Quartly-Janeiro, who has served as a visiting fellow at The London School of Economics, also told Bitcoin.com News that the changed circumstances which followed the collapse of FTX could be another key influencing factor.
“The negative events that occurred during that time [between 2021 and 2023] — such as FTX, Luna, and others — and the subsequent bear market removed some of the barriers regarding the cost of entry and acquisition. This created an opportunity for these institutions to enter the market, leveraging their brand equity and financial capabilities,” Quartly-Janeiro explained.
Risks and Benefits
While the prospect of traditional financial institutions entering the crypto market is sometimes a contentious topic, the Bitrue CSO said he can see both benefits and risks. Some of the benefits include increased trade volume, expanded consumer choice, and enhanced professionalism. The entrance and presence of tradfi institutions in the crypto market will also likely lead to the “establishment of industry standards.”
However, when it comes to the risks, Quartly-Janeiro suggested that different players in the crypto market may have different views on this. For instance, some crypto entities may see the increased competition from well-capitalized legacy financial institutions as a threat to their business models.

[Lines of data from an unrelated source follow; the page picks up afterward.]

(** X23.  A client id or a user name that is blank (empty once trimmed) is
    turned down before anything is asked from the network: [getStreams]
    returns an error and no streams, and nothing has changed. *)
Theorem getStreams_blank (clientID username : string)
    (p : twitchstreams.Prog W) :
  strings_TrimSpace clientID = "" \/
  strings_ToLower (strings_TrimSpace username) = "" ->
  exists err,
    twitchstreams.getStreams clientID username p = (Ret ([], Some err), p) /\
    (err = errorString "no client ID given" \/
     err = errorString "no username given").
Proof.
  intros Hb. rewrite getStreams_eq. cbv zeta.
  destruct (String.eqb_spec (strings_TrimSpace clientID) "") as [Hc|Hc];
    [eauto |].
  destruct (String.eqb_spec (strings_ToLower (strings_TrimSpace username)) "")
    as [Hu|Hu]; [eauto |].
  destruct Hb; contradiction.
Qed.


Lemma set_streaming_eq (username : string) (b : bool)
    (p : twitchstreams.Prog W) :
  twitchstreams.set_streaming username b p
  = (Ret tt,
     {| twitchstreams.globals :=
          {| twitchstreams.http_client :=
               twitchstreams.http_client (twitchstreams.globals p);
             twitchstreams.usernameStreaming :=
               <[username := b]>
                 (twitchstreams.usernameStreaming (twitchstreams.globals p));
             twitchstreams.lastPollTime :=
               twitchstreams.lastPollTime (twitchstreams.globals p) |};
        twitchstreams.core := twitchstreams.core p;
        twitchstreams.web := twitchstreams.web p |}).
Proof. reflexivity. Qed.

(** The loop over the users sends nothing when no user of the list is
    recorded as not streaming. *)
Lemma poll_users_quiet (users : list string) (p : twitchstreams.Prog W) :
  NoDup users ->
  (forall u, u ∈ users ->
     twitchstreams.usernameStreaming (twitchstreams.globals p) !! u
     <> Some false) ->
  frames_sent (trace (twitchstreams.core
                        (snd (twitchstreams.poll_users users p))))
  = frames_sent (trace (twitchstreams.core p)).
Proof.
  revert p. induction users as [|username rest IH]; intros p Hnd Hq;
    [reflexivity |].
  apply NoDup_cons in Hnd. destruct Hnd as (Hnotin & Hnd).
  cbn [twitchstreams.poll_users].
  unfold twitchstreams.tbind at 1, twitchstreams.lift at 1, get_client at 1.
  cbn [fst snd twitchstreams.core twitchstreams.globals twitchstreams.web].
  unfold twitchstreams.tbind at 1.
  replace {| twitchstreams.globals := twitchstreams.globals p;
             twitchstreams.core := twitchstreams.core p;
             twitchstreams.web := twitchstreams.web p |} with p
    by (now destruct p).
  destruct (getStreams_frame
              (twitchstreams.config (client (twitchstreams.core p))
                 "twitchstreams-client-id") username p)
    as ((r & Hr) & Hus & _ & _ & Htr).
  destruct (twitchstreams.getStreams _ username p) as [r0 p1].
  cbn [fst snd] in *. subst r0. destruct r as [streams [err|]].
  - unfold twitchstreams.tbind, twitchstreams.lift, note,
      twitchstreams.tret. cbn. rewrite Htr, frames_sent_app. cbn.
    now rewrite app_nil_r.
  - assert (Hrest : forall b,
      frames_sent (trace (twitchstreams.core
        (snd (twitchstreams.tbind (twitchstreams.set_streaming username b)
                (fun _ => twitchstreams.poll_users rest) p1))))
      = frames_sent (trace (twitchstreams.core p))).
    { intros b. unfold twitchstreams.tbind. rewrite set_streaming_eq.
      rewrite IH; [cbn; now rewrite Htr | exact Hnd |].
      intros u Hu. cbn. rewrite Hus.
      rewrite lookup_insert_ne by (intros ->; contradiction).
      apply Hq. now right. }
    destruct (Z.of_nat (length streams) =? 0); [apply Hrest |].
    unfold twitchstreams.tbind at 1, twitchstreams.get_globals at 1.
    rewrite Hus.
    destruct (twitchstreams.usernameStreaming (twitchstreams.globals p)
                !! username) as [[|]|] eqn:Hl.
    + rewrite IH; [now rewrite Htr | exact Hnd |].
      intros u Hu. rewrite Hus. apply Hq. now right.
    + exfalso. apply (Hq username); [left | exact Hl].
    + apply Hrest.
Qed.


(** X24.  A poll announces nobody unless somebody was recorded as not
    streaming: when no user of the configuration has [false] in
    [usernameStreaming] (as on the first poll, when the map is empty),
    [pollStreams] sends no frame, whatever the lookups answer. *)
Theorem pollStreams_quiet (p : twitchstreams.Prog W) :
  (forall u,
     u ∈ twitchstreams.getDefaultUsers (Config (client (twitchstreams.core p)))
     -> twitchstreams.usernameStreaming (twitchstreams.globals p) !! u
        <> Some false) ->
  frames_sent (trace (twitchstreams.core (snd (twitchstreams.pollStreams p))))
  = frames_sent (trace (twitchstreams.core p)).
Proof.
  intros Hq. unfold twitchstreams.pollStreams.
  unfold twitchstreams.tbind at 1, twitchstreams.web_call at 1.
  destruct (twitchstreams.time_Now (world (twitchstreams.core p)))
    as [now w1].
  unfold twitchstreams.tbind at 1, twitchstreams.get_globals at 1.
  cbn [twitchstreams.globals twitchstreams.core twitchstreams.web].
  destruct (twitchstreams.time_Sub now _ <? twitchstreams.durationBetweenPolls);
    [reflexivity |].
  unfold twitchstreams.tbind at 1, twitchstreams.put_globals at 1.
  unfold twitchstreams.tbind at 1, twitchstreams.lift at 1, get_client at 1.
  cbn [fst snd twitchstreams.globals twitchstreams.core twitchstreams.web
       client].
  rewrite poll_users_quiet; [reflexivity | |].
  - unfold twitchstreams.getDefaultUsers.
    exact (proj1 (getDefaultUsers_loop _ [] (NoDup_nil_2 (A:=string)))).
  - exact Hq.
Qed.

(** X25.  Within ten minutes of the last poll, the hook does nothing with a
    frame that is no PRIVMSG but read the clock. *)
Theorem twitchstreams_Hook_idle (m : irc.Message)
    (p : twitchstreams.Prog W) :
  irc.Command m <> "PRIVMSG" ->
  let t := twitchstreams.time_Now (world (twitchstreams.core p)) in
  twitchstreams.time_Sub (fst t)
    (twitchstreams.lastPollTime (twitchstreams.globals p))
  < twitchstreams.durationBetweenPolls ->
  twitchstreams.Hook m p
  = (Ret tt,
     {| twitchstreams.globals := twitchstreams.globals p;
        twitchstreams.core :=
          {| client := client (twitchstreams.core p); world := snd t;
             trace := trace (twitchstreams.core p) |};
        twitchstreams.web :=
          twitchstreams.web p ++ [twitchstreams.CallNow] |}).
Proof.
  intros Hc. cbv zeta. intros Ht.
  unfold twitchstreams.Hook, twitchstreams.pollStreams.
  unfold twitchstreams.tbind, twitchstreams.web_call,
    twitchstreams.get_globals.
  destruct (twitchstreams.time_Now (world (twitchstreams.core p)))
    as [now w1]. cbn [fst snd twitchstreams.globals] in *.
  apply Z.ltb_lt in Ht. rewrite Ht.
  apply String.eqb_neq in Hc. rewrite Hc. reflexivity.
Qed.

(** X26.  The hook reads the first two parameters of every PRIVMSG: on a
    PRIVMSG with fewer than two, once the poll has returned, it panics on
    the index. *)
Theorem twitchstreams_Hook_short_privmsg (m : irc.Message)
    (p : twitchstreams.Prog W) :
  fst (twitchstreams.pollStreams p) = Ret tt ->
  irc.Command m = "PRIVMSG" ->
  (length (irc.Params m) < 2)%nat ->
  twitchstreams.Hook m p
  = (Panic "index out of range", snd (twitchstreams.pollStreams p)).
Proof.
  intros Hp Hc Hl. unfold twitchstreams.Hook.
  unfold twitchstreams.tbind at 1.
  destruct (twitchstreams.pollStreams p) as [r p1]. cbn [fst snd] in *.
  subst r. rewrite Hc. cbn [String.eqb Ascii.eqb Bool.eqb negb].
  destruct p1 as [g s wb].
  destruct (irc.Params m) as [|target [|text rest]]; cbn in Hl;
    [| | lia].
  - unfold twitchstreams.tbind, twitchstreams.lift, index, panic. cbn.
    now destruct s.
  - unfold twitchstreams.tbind, twitchstreams.lift, index, panic, ret. cbn.
    now destruct s.
Qed.

Lemma answers_refl (target : string) (p : twitchstreams.Prog W) :
  answers target p p.
Proof.
  repeat split. exists []. cbn. now rewrite app_nil_r.
Qed.

Lemma answers_trans (target : string) (p1 p2 p3 : twitchstreams.Prog W) :
  answers target p1 p2 -> answers target p2 p3 -> answers target p1 p3.
Proof.
  intros (Hu & Hl & Hc & t1 & Hf) (Hu' & Hl' & Hc' & t2 & Hf').
  repeat split; try congruence.
  exists (t1 ++ t2)%list. now rewrite Hf', Hf, map_app, app_assoc.
Qed.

Still, some see the “risk of spillovers in areas like stablecoins that are linked to real-world assets and currencies.”
For traditional financial institutions seeking to enter the crypto market, Quartly-Janeiro suggested joint ventures or outright acquisition of existing crypto entities. This, he said, may be a better alternative to building everything from scratch. As for decentralized finance (defi) projects that are eager to partner with tradfi, the Bitrue CSO said gaining deep knowledge of both the defi and traditional financial worlds could prove to be useful.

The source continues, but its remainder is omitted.